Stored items

>>>>

Inductive LoyaltyTransactionKind := k_earn | k_spend | k_cashback | k_referral.
Record LoyaltyTransaction := mkTransaction {
  tx_id : string; tx_idempotencyKey : string; tx_kind : LoyaltyTransactionKind; tx_pointsDelta : Z; tx_ref : string; tx_occurredAt : Z }.

(** ** The account ([domain/loyalty-account.ts]) *)

Inductive LoyaltyEventFamily := f_account | f_points | f_tier | f_reward | f_referral.
Record LoyaltyTransitioned := mkTransitioned {
  lt_customerRef : string; lt_family : LoyaltyEventFamily; lt_action : string; lt_balance : Z; lt_ref : option string }.

Record LoyaltyAccountProps := mkAccount {
  la_customerRef : string; la_status : AccountStatusValue; la_points : Z; la_tiers : list RewardTier; la_tierName : string;
  la_transactions : list LoyaltyTransaction }.
Abbreviation LoyaltyAccount := (Aggregate LoyaltyAccountProps LoyaltyTransitioned).
Abbreviation AccountM := (M LoyaltyAccount).

Definition account_create (id customerRef : string) (tiers : list RewardTier) : result LoyaltyAccount :=
  startingTier ← resolveTier 0 tiers;
  Ok (new_agg (mkAccount customerRef active 0 tiers (rt_name startingTier) []) id).

Definition with_status (s : AccountStatusValue) (p : LoyaltyAccountProps) : LoyaltyAccountProps :=
  mkAccount (la_customerRef p) s (la_points p) (la_tiers p) (la_tierName p) (la_transactions p).
Definition with_points (f : Z -> Z) (p : LoyaltyAccountProps) : LoyaltyAccountProps :=
  mkAccount (la_customerRef p) (la_status p) (f (la_points p)) (la_tiers p) (la_tierName p) (la_transactions p).
Definition with_tier (n : string) (p : LoyaltyAccountProps) : LoyaltyAccountProps :=
  mkAccount (la_customerRef p) (la_status p) (la_points p) (la_tiers p) n (la_transactions p).
Definition with_transaction (t : LoyaltyTransaction) (p : LoyaltyAccountProps) : LoyaltyAccountProps :=
  mkAccount (la_customerRef p) (la_status p) (la_points p) (la_tiers p) (la_tierName p) (la_transactions p ++ [t]).

Definition raise (family : LoyaltyEventFamily) (action eid : string) (at_ : Z) (ref : option string) : AccountM unit :=
  p ← gets agg_props;
  addDomainEvent eid at_ (mkTransitioned (la_customerRef p) family action (la_points p) ref).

<<<<

What is being asked ▸
Each line above holding the word "startingTier" counts; reply with how many there are, only the number.

Exercise response ▸
2